Pengunjung Pertanyakan Tanggung Jawab Pengelola
Sejumlah pengunjung RSUD Depati Hamzah menyayangkan sikap pengelola parkir yang terkesan cuci tangan atas resiko kehilangan kendaraan, padahal layanan parkir tersebut tidak diberikan secara cuma-cuma.
“Parkir ini kan bukan gratis. Masa kalau hilang atau rusak langsung jadi resiko kami sepenuhnya? Terus kami bayar parkir untuk apa?” ujar salah seorang pengunjung yang ditemui TitahNusa saat membesuk anggota keluarganya, Senin 23/2.
Keluhan serupa juga disampaikan pengunjung lain yang menilai klausula tersebut tidak adil dan berpotensi merugikan masyarakat, terlebih rumah sakit merupakan fasilitas publik dengan tingkat kunjungan tinggi setiap hari.
Bertentangan dengan Prinsip Perlindungan Konsumen
Secara hukum, klausula pembebasan tanggung jawab pengelola parkir tersebut berpotensi bertentangan dengan Undang-Undang Nomor 8 Tahun 1999 tentang Perlindungan Konsumen (UUPK).

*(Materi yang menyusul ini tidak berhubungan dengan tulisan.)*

(* ===== verification/RouterSpec.v ===== *)
(** * What the router promises

    An agent works on a message only after the pairing guard let it through,
    with the history of its conversation and for an agent that may take it;
    a published message is routed even when the bus drops it. *)

From S2P Require Import Prelude GoStrings Io Tables GoText Transcript Cascade Envelope EnvelopeSpec Pairing Bus BusSpec InboundQueue QueueSpec ChannelManager Router.
#[local] Open Scope Z_scope.

Lemma wp_within {S X A} view upd (m : io S X A) (Q : result route_error (option (result X A)) -> MessageRouter -> env -> Prop) r e :
  match view r with
  | None => Q (Ok None) r e
  | Some s => wp m (fun res s' e' => Q (Ok (Some res)) (upd (Some s') r) e') s e
  end -> wp (within view upd m) Q r e.
Proof. unfold wp, within. destruct (view r) as [s|]; [|done]. by destruct (m s e) as [res [s' e']]. Qed.

Section spec.
Context `{Unicode} `{Folding} `{MapRange} `{Uuid} `{Adapters} `{MessageCodec} `{CallsCodec} `{AgentProvider} `{EngineExecutor}.

(** ** Sending changes the channel manager only *)

Definition only_mgr (r r' : MessageRouter) : Prop := r' = set_mgr (r_channelMgr r') r.

#[local] Instance only_mgr_preorder : PreOrder only_mgr.
Proof.
  unfold only_mgr. split; [intros []; done|]. intros r1 r2 r3 R1 R2. rewrite R2, R1. done.
Qed.

Lemma only_mgr_set r m : only_mgr r (set_mgr m r).
Proof. by destruct r. Qed.

Lemma quiet_send_all target msg l : quiet (send_all target msg l).
Proof. induction l as [|[name a] l IH]; cbn [send_all]; quiet_go. Qed.
#[local] Hint Resolve quiet_send_all : quiet.

Lemma quiet_SendMessage msg : quiet (SendMessage msg).
Proof. unfold SendMessage, ranged. quiet_go. Qed.

Lemma on_mgr_send msg (Q : result route_error (option (result channel_error unit)) -> MessageRouter -> env -> Prop) r e :
  (forall x r' e', only_mgr r r' -> onward e e' -> Q (Ok x) r' e') -> wp (on_mgr (SendMessage msg)) Q r e.
Proof.
  intros HQ. apply wp_within. destruct (r_channelMgr r) as [m|]; [|by apply HQ].
  eapply wp_mono; [apply quiet_SendMessage|]. cbv beta. intros x m' e' He. apply HQ; [apply only_mgr_set|done].
Qed.

Lemma dispatch_wp msg (Q : result route_error unit -> MessageRouter -> env -> Prop) r e :
  (forall r' e', only_mgr r r' -> onward e e' -> Q (Ok tt) r' e') -> wp (dispatch msg) Q r e.
Proof. intros HQ. unfold dispatch. apply wp_bind, on_mgr_send. intros x r' e' Hr He. cbv beta iota. by apply wp_ret, HQ. Qed.

Lemma replyPairing_wp msg content (Q : result route_error unit -> MessageRouter -> env -> Prop) r e :
  (forall r' e', only_mgr r r' -> onward e e' -> Q (Ok tt) r' e') -> wp (replyPairing msg content) Q r e.
Proof.
  intros HQ. unfold replyPairing. case_bool_decide; [by apply wp_ret, HQ|].
  apply wp_bind, on_mgr_send. intros x r' e' Hr He. cbv beta iota. by apply wp_ret, HQ.
Qed.

Lemma repeat_dispatch_wp n msg (Q : result route_error unit -> MessageRouter -> env -> Prop) r e :
  (forall r' e', only_mgr r r' -> onward e e' -> Q (Ok tt) r' e') -> wp (repeat_dispatch n msg) Q r e.
Proof.
  revert r e. induction n as [|n IH]; intros r e HQ; cbn [repeat_dispatch]; [by apply wp_ret, HQ|].
  apply wp_bind, dispatch_wp. intros r' e' Hr He. cbv beta iota. apply IH. intros r2 e2 Hr2 He2. apply HQ; [by transitivity r'|by transitivity e'].
Qed.

(** ** Sessions *)

Definition replay (convID : string) (s : ChannelSessionManager) : list Message :=
  reverse (omap replayed (recent_rows convID 6 (messages s))).

Definition talk_kept (s s' : ChannelSessionManager) : Prop := messages s' = messages s /\ session_db s' = session_db s.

Dalam Pasal 18 ayat (1) UUPK, pelaku usaha dilarang mencantumkan klausula baku yang mengalihkan atau menghapuskan tanggung jawab kepada konsumen.
Dalam praktik hukum, parkir berbayar tidak sekadar dipahami sebagai penyewaan tempat, melainkan perjanjian penitipan kendaraan, di mana pengelola memiliki kewajiban menjaga keamanan kendaraan yang dititipkan.
Sejumlah putusan pengadilan, termasuk putusan Mahkamah Agung, telah menegaskan bahwa pengelola parkir tetap bertanggung jawab atas kehilangan kendaraan, meskipun terdapat tulisan atau karcis yang menyatakan sebaliknya.
Dengan demikian, keberadaan klausula “kehilangan menjadi resiko pemilik” dinilai cacat hukum dan tidak mengikat secara yuridis, apabila terjadi kehilangan atau kerusakan kendaraan di area parkir berbayar.

Diminta Jadi Perhatian Pemerintah Kota
Mengingat RSUD Depati Hamzah merupakan rumah sakit milik pemerintah daerah dan melayani kepentingan publik luas, persoalan ini dinilai perlu menjadi perhatian serius Pemerintah Kota Pangkalpinang.
Penataan dan pengelolaan parkir di fasilitas publik, khususnya rumah sakit, seharusnya mengedepankan rasa aman, kepastian hukum, dan perlindungan hak masyarakat, bukan justru melemparkan seluruh risiko kepada pengguna jasa.
Publik berharap agar Wali Kota Pangkalpinang dan instansi terkait segera melakukan evaluasi terhadap pengelolaan parkir di RSUD Depati Hamzah, termasuk menertibkan klausula-klausula yang berpotensi melanggar aturan dan merugikan masyarakat.
Catatan Redaksi
Redaksi menegaskan bahwa pemberitaan ini disusun dalam rangka menjalankan fungsi kontrol sosial dan edukasi publik.